Harinder Jeet Singh Takhar (born c. 1951) is a former politician in Ontario, Canada. He was a Liberal member of the Legislative Assembly of Ontario from 2003 to 2018 who represented the ridings of Mississauga Centre and Mississauga—Erindale. He served in the cabinets of Dalton McGuinty and Kathleen Wynne.

==Background==
Takhar was born to a Sikh family in the Indian state of Punjab, with a background in farming and civil service work. He moved to Canada in 1974, and arrived in Mississauga, Ontario in 1977. He obtained a bachelor's degree in English and a master's degree in economics and political science and recently added Kellogg Schlich's EMBA degree to his FCPA and FCMA designations.

He has been certified as a CMA. He has taught CMA and CGA-accredited courses at Sheridan College for thirteen years. Takhar held senior financial positions with AGRA Industries Limited, Linear Technology Inc./Gennum Corporation, and Timex Canada Inc. He also served as an Associate Director and Chief Financial Officer of Peel District School Board from 1994 to 2003. In addition, he also served as the president and chief executive officer of the Chalmers Group of Companies.

Takhar received the 2001 Community Service Award from the Society of Management Accountants of Ontario for "demonstrating selflessness and kindness for the benefit of society." He lives with his wife Balwinder and their two daughters in Mississauga.

==Politics==
Takhar ran in the 2003 provincial election as the Liberal candidate in the riding of Mississauga Centre. He defeated Progressive Conservative incumbent Rob Sampson by 2,620 votes. He ran again in 2007 in the redistributed riding of Mississauga—Erindale defeating PC candidate David Brown by 6,638 votes. He was re-elected in 2011. While it was initially reported that he intended to retire, he changed his mind about running and was re-elected in June 2014.

He was appointed Minister of Transportation on October 23, 2003, by Premier Dalton McGuinty. He is the first Indian-Canadian to hold a cabinet post in Ontario. In October 2007 he was appointed as a Minister of Small Business and Entrepreneurship.

In September 2008, Takhar was reappointed to a slightly revised cabinet post of Minister of Small Business and Consumer Services. In June 2009, Takhar's moved to the positions of Minister of Government Services.

He resigned from Cabinet in 2012 to stand as a candidate in the 2013 Liberal leadership convention to choose McGuinty's successor.
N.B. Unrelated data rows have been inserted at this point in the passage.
Lemma run_outcomes es s r i : calls_in_memory es →
  run E es (init mr mb) = Some s →
  outcomes r i es = from_option (λ q, cb_at q i) [] (s_reqs s !! r).
Proof.
  revert s. induction es as [|e es IH] using rev_ind; intros s Hc; simpl.
  { intros [= <-]. done. }
  rewrite run_app. apply Forall_app in Hc as [Hc1 Hc2].
  destruct (run E es (init mr mb)) as [s0|] eqn:Hrun; [|done]. simpl.
  destruct (step E e s0) as [s1|] eqn:Hs; [|done]. intros [= <-].
  unfold outcomes. rewrite bind_app. cbn. rewrite app_nil_r.
  change (es ≫= outcome r i) with (outcomes r i es).
  rewrite (IH s0 Hc1 eq_refl). clear IH.
  destruct e as [records|r' e|]; simpl in Hs.
  - injection Hs as <-. cbn. rewrite app_nil_r.
    destruct (s_reqs s0 !! r) as [q|] eqn:Hq.
    + by rewrite (lookup_app_l_Some _ _ _ _ Hq).
    + apply lookup_ge_None in Hq. rewrite lookup_app_r by done.
      by destruct (r - length (s_reqs s0))%nat.
  - destruct (s_reqs s0 !! r') as [q|] eqn:Hq; [|done]. simpl in Hs.
    destruct (req_step E (s_closed s0) e q (s_admit s0)) as [[[q' a'] p]|] eqn:Hstep; [|done].
    injection Hs as <-. cbn [s_reqs]. cbn [fst snd].
    pose proof (run_reachable _ _ _ _ _ Hc1 Hrun) as Hreach.
    apply (reachable_inv E mr mb Hmr Hmb) in Hreach as [_ Hall _ _ _ _].
    destruct (decide (r' = r)) as [->|Hne].
    + rewrite list_lookup_insert_eq by (eapply lookup_lt_Some; eauto). rewrite Hq. cbn [from_option].
      symmetry. eapply step_cb_at; [|exact Hstep]. eapply Forall_lookup_1; eauto.
    + rewrite list_lookup_insert_ne by done. rewrite outcome_other by done. by rewrite app_nil_r.
  - injection Hs as <-. cbn. by rewrite app_nil_r.
Qed.
End claims.

(** ** A sample execution: two overlapping calls; the callbacks of the first
    arrive in the opposite order, the second is cancelled before its callback. *)

Definition client_closed : error := EForeign "client closed" [].
Definition rec_at (partition offset : Z) : option kgoRecord :=
  Some (Build_kgoRecord "t" None None [] partition offset).
Definition one_record : PRecord := Build_PRecord "t" None (Some "v") [] None.

Definition sample_trace : list event :=
  [Call [one_record; one_record]; Call [one_record]; Req 0 Enter; Req 1 Enter;
   Req 0 Acquire; Req 1 Acquire; Req 0 Submit; Req 1 Submit; Req 0 Submit;
   Req 0 (CbWrite 1 (rec_at 3 101) None); Req 1 (CtxDone (ESentinel ctxDeadlineExceeded));
   Req 1 CallerCas; Req 0 (CbAdd 1); Req 0 (CbWrite 0 (rec_at 2 100) None); Req 1 CallerRelease;
   Req 0 (CbAdd 0); Req 1 (CbWrite 0 None (Some (ENew "late"))); Req 1 (CbAdd 0); Req 0 (CbCas 0);
   Req 1 (CbCas 0); Req 0 (CbRelease 0); Req 1 (CbClose 0); Req 0 (CbClose 0); Req 0 WaitDone].

Definition sample_end : sys :=
  Build_sys false (NewAdmission 10 100)
    [Build_request [one_record; one_record]
       (Some (Build_requestState 0 [Build_Result 2 100 None None; Build_Result 3 101 None None]
                true 2 2 true))
       [CbDone (Build_Result 2 100 None None); CbDone (Build_Result 3 101 None None)]
       (Returned (Ok [Build_Result 2 100 None None; Build_Result 3 101 None None]));
     Build_request [one_record]
       (Some (Build_requestState 0 [Build_Result 0 0 (Some 50002) (Some (ENew "late"))] true 1 1 true))
       [CbDone (Build_Result 0 0 (Some 50002) (Some (ENew "late")))]
       (Returned (Err (ESentinel ctxDeadlineExceeded)))]
    false.

Lemma sample_calls : calls_in_memory sample_trace.
Proof.
  repeat (apply Forall_cons_2; [intros records H; try discriminate H; injection H as <-; by vm_compute|]).
  constructor.
Qed.

Lemma sample_run : run client_closed sample_trace (init 10 100) = Some sample_end.
Proof. vm_compute. reflexivity. Qed.

Lemma sample_reachable : reachable client_closed 10 100 sample_end.
Proof. exact (run_reachable _ _ _ _ _ sample_calls sample_run). Qed.

(** C2: capacity is conserved under every interleaving of concurrent [Produce]
    calls, client callbacks, cancellations and a close: the controller's
    counters are exactly the records and bytes of the requests that hold a
    reservation, they stay within the configured caps, and no completion channel
    is ever closed twice (batches and caps below 2^62). *)
Theorem admission_conserved E mr mb s :
  0 < mr < 2 ^ 62 → 0 < mb < 2 ^ 62 → reachable E mr mb s →
  s_panic s = false ∧
  (usedRecords (s_admit s) = zsum held_records (s_reqs s) ∧ usedRecords (s_admit s) <= mr) ∧
  (usedBytes (s_admit s) = zsum held_bytes (s_reqs s) ∧ usedBytes (s_admit s) <= mb) ∧
  Forall (λ q, held q = 0 ∨ held q = 1) (s_reqs s).
Proof.
  intros Hmr Hmb Hr. apply (reachable_inv E mr mb Hmr Hmb) in Hr as [Hp Hall Hu Hub Hwf [H1 H2]].
  destruct Hwf. rewrite H1, H2 in *. split_and!; try done; try lia.
  eapply Forall_impl; [exact Hall|]. intros q Hq. pose proof (held_range q Hq). lia.
Qed.

Lemma admission_conserved_witness :
  s_panic sample_end = false ∧
  (usedRecords (s_admit sample_end) = zsum held_records (s_reqs sample_end) ∧
   usedRecords (s_admit sample_end) <= 10) ∧
  (usedBytes (s_admit sample_end) = zsum held_bytes (s_reqs sample_end) ∧
   usedBytes (s_admit sample_end) <= 100) ∧
  Forall (λ q, held q = 0 ∨ held q = 1) (s_reqs sample_end).
Proof.
  apply (admission_conserved client_closed 10 100); [lia|lia|apply sample_reachable].
Defined.

(** The results a call returns are those of its callbacks. *)
Lemma returned_slots q rs : req_inv q → q_caller q = Returned (Ok rs) →
  length rs = size q ∧ ∀ i res, rs !! i = Some res → cb_at q i = [res].
Proof.
  intros [_ Hi] Hret. destruct (q_state q) as [st|] eqn:Hst.
  - pose proof (i_caller _ _ Hi) as Hcal. unfold caller_inv in Hcal. rewrite Hret in Hcal.
    destruct Hcal as [Hd ->]. split; [apply (i_results _ _ Hi)|].
    intros i res Hres. destruct (lookup_lt_is_Some_2 (q_cbs q) i) as [c Hci].
    { rewrite (i_cbs _ _ Hi), <- (i_results _ _ Hi). by eapply lookup_lt_Some. }
    pose proof (i_done _ _ Hi Hd) as [Hrem _]. rewrite (i_remaining _ _ Hi) in Hrem.
    assert (unfinished c = 0) as Hu.
    { eapply (zsum_zero_inv unfinished); [|done|by eapply list_elem_of_lookup_2].
      intros. apply unfinished_nonneg. }
    unfold cb_at. rewrite Hci. cbn. destruct (cb_result c) as [res'|] eqn:Hcr; [|by destruct c].
    pose proof (i_slots _ _ Hi i c res' Hci Hcr) as Hs. rewrite Hres in Hs. by injection Hs as <-.
  - destruct Hi as [Hcs Hcal]. rewrite Hret in Hcal. destruct Hcal as [-> Hsz]. done.
Qed.

(** C3: a [Produce] call that returns results returns exactly the client's:
    one result per record of the batch, and the i-th is built from the one
    callback the client made for the i-th record, however the callbacks of this
    and of other requests were ordered and interleaved. *)
Theorem produce_results_match E mr mb es s r q rs :
  0 < mr < 2 ^ 62 → 0 < mb < 2 ^ 62 → calls_in_memory es →
  run E es (init mr mb) = Some s → s_reqs s !! r = Some q →
  q_caller q = Returned (Ok rs) →
  length rs = length (q_records q) ∧
  ∀ i res, rs !! i = Some res → outcomes r i es = [res].
Proof.
  intros Hmr Hmb Hc Hrun Hq Hret.
  pose proof (run_reachable _ _ _ _ _ Hc Hrun) as Hreach.
  apply (reachable_inv E mr mb Hmr Hmb) in Hreach as [_ Hall _ _ _ _].
  destruct (returned_slots q rs (Forall_lookup_1 _ _ _ _ Hall Hq) Hret) as [Hl Hs].
  split; [done|]. intros i res Hi. rewrite (run_outcomes E mr mb Hmr Hmb es s r i Hc Hrun), Hq.
  by apply Hs.
Qed.

Lemma produce_results_match_witness :
  let rs := [Build_Result 2 100 None None; Build_Result 3 101 None None] in
  length rs = 2%nat ∧ ∀ i res, rs !! i = Some res → outcomes 0 i sample_trace = [res].
Proof.
  refine (produce_results_match client_closed 10 100 sample_trace sample_end 0 _
            [Build_Result 2 100 None None; Build_Result 3 101 None None]
            _ _ sample_calls sample_run eq_refl eq_refl); lia.
Defined.

(** C10: every [Produce] call returns and gives its capacity back, without the
    help of a timeout: each action of a request brings it strictly closer to
    the end, and a system in which no action but a cancellation is left has
    every call returned and the controller empty. *)
Theorem produce_terminates E mr mb s :
  0 < mr < 2 ^ 62 → 0 < mb < 2 ^ 62 → reachable E mr mb s →
  (∀ r e s', step E (Req r e) s = Some s' → 0 <= sys_rank s' < sys_rank s) ∧
  (Forall (at_rest E) (s_reqs s) →
     Forall (λ q, ∃ res, q_caller q = Returned res) (s_reqs s) ∧
     usedRecords (s_admit s) = 0 ∧ usedBytes (s_admit s) = 0).
Proof.
  intros Hmr Hmb Hreach. pose proof (reachable_inv E mr mb Hmr Hmb s Hreach) as Hinv.
  pose proof Hinv as [Hp Hall Hu Hub Hwf Hcaps]. split.
  - intros r e s' Hs.
    assert (sys_inv mr mb s') as [Hp' Hall' _ _ _ _].
    { eapply sys_inv_step; [exact Hmr|exact Hmb|exact Hinv| |exact Hs]. done. }
    rewrite Forall_forall in Hall'.
    split; [apply zsum_nonneg; intros x Hx; by apply rank_nonneg, Hall'|]. clear Hall'.
    simpl in Hs. destruct (s_reqs s !! r) as [q|] eqn:Hq; [|done]. simpl in Hs.
    destruct (req_step E (s_closed s) e q (s_admit s)) as [[[q' a'] p]|] eqn:Hstep; [|done].
    injection Hs as <-. unfold sys_rank. cbn in *. rewrite Hp in Hp'. simpl in Hp'. subst p.
    rewrite (zsum_insert _ _ _ _ q' Hq).
    assert (rank q' < rank q); [|lia].
    eapply rank_decreases; [by eapply Forall_lookup_1|exact (eq_refl false)|exact Hstep].
  - intros Hrest. rewrite Forall_forall in Hrest, Hall.
    rewrite Hu, Hub. split_and!.
    + apply Forall_forall. intros q Hin. by apply (rest_returned E q (Hall q Hin) (Hrest q Hin)).
    + apply zsum_zero. intros q Hin. unfold held_records.
      by rewrite (proj2 (rest_returned E q (Hall q Hin) (Hrest q Hin))).
    + apply zsum_zero. intros q Hin. unfold held_bytes.
      by rewrite (proj2 (rest_returned E q (Hall q Hin) (Hrest q Hin))).
Qed.

Lemma produce_terminates_witness :
  (∀ r e s', step client_closed (Req r e) sample_end = Some s' →
     0 <= sys_rank s' < sys_rank sample_end) ∧
  (Forall (at_rest client_closed) (s_reqs sample_end) →
     Forall (λ q, ∃ res, q_caller q = Returned res) (s_reqs sample_end) ∧
     usedRecords (s_admit sample_end) = 0 ∧ usedBytes (s_admit sample_end) = 0).
Proof.
  apply (produce_terminates client_closed 10 100); [lia|lia|apply sample_reachable].
Defined.

(** ** The sequential methods are runs of these actions *)

(** Run alone, the actions of one callback are [requestState.complete]. *)
Definition complete_events (r i : nat) (rec : option kgoRecord) (err : option error)
    (st : requestState) : list event :=
  [Req r (CbWrite i rec err); Req r (CbAdd i)] ++
  (if remaining st =? 1 then
     [Req r (CbCas i)] ++ (if released st then [] else [Req r (CbRelease i)]) ++ [Req r (CbClose i)]
   else []).

Lemma run_req E s r q e es q' a' p :
  s_reqs s !! r = Some q → req_step E (s_closed s) e q (s_admit s) = Some (q', a', p) →
  run E (Req r e :: es) s =
    run E es (Build_sys (s_closed s) a' (<[r := q']> (s_reqs s)) (s_panic s || p)).
Proof. intros Hq Hs. cbn [run step]. rewrite Hq. cbn [mbind option_bind]. by rewrite Hs. Qed.

(** The callback actions do not depend on the caller. *)
Section cb_steps.
Context (E : error) (closed : bool) (q : request) (st : requestState) (a : Admission) (i : nat).
Context (Hst : q_state q = Some st).

Ltac cb_step Hi :=
  unfold req_step; rewrite Hst; cbn [mbind option_bind]; rewrite Hi; destruct (q_caller q).

Lemma step_write rec err : q_cbs q !! i = Some CbPending →
  req_step E closed (CbWrite i rec err) q a =
    Some (set_cb i (CbWrote (callback_result rec err))
            (set_state (set_result i (callback_result rec err) st) q), a, false).
Proof. intros Hi. by cb_step Hi. Qed.

Lemma step_add r : q_cbs q !! i = Some (CbWrote r) →
  req_step E closed (CbAdd i) q a =
    Some (set_cb i (if remaining st - 1 =? 0 then CbLast r else CbDone r)
            (set_state (add_remaining st) q), a, false).
Proof. intros Hi. by cb_step Hi. Qed.

Lemma step_cas r : q_cbs q !! i = Some (CbLast r) →
  req_step E closed (CbCas i) q a =
    Some (set_cb i (if released st then CbClosing r else CbReleasing r)
            (set_state (cas_released st).1 q), a, false).
Proof. intros Hi. unfold cas_released. cb_step Hi; unfold cas_released; by destruct (released st). Qed.

Lemma step_release r a' : q_cbs q !! i = Some (CbReleasing r) →
  Release (Some a) (st_records st) (st_bytes st) = Some a' →
  req_step E closed (CbRelease i) q a = Some (set_cb i (CbClosing r) q, a', false).
Proof. intros Hi Ha. cb_step Hi; by rewrite Ha. Qed.

Lemma step_close r st' : q_cbs q !! i = Some (CbClosing r) → close_done st = Some st' →
  req_step E closed (CbClose i) q a = Some (set_cb i (CbDone r) (set_state st' q), a, false).
Proof. intros Hi Hd. cb_step Hi; by rewrite Hd. Qed.
End cb_steps.

(** Several updates of one callback of one request collapse. *)
Lemma set_cb_twice i c c' st st' q :
  set_cb i c' (set_state st' (set_cb i c (set_state st q))) = set_cb i c' (set_state st' q).
Proof. unfold set_cb, set_state. cbn. by rewrite list_insert_insert_eq. Qed.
Takhar ran a very focused campaign, put forward very innovative policies, and surprised everyone with the number of delegates he could secure to support his leadership bid. After the first round, he withdrew to endorse Sandra Pupatello, who went on to lose to Kathleen Wynne.

On February 11, 2013, Wynne reappointed Takhar to Minister of Government Services. Also, it made him the Management Board Chair. On May 8, 2013, he resigned from Cabinet after being hospitalized after he lost his mother .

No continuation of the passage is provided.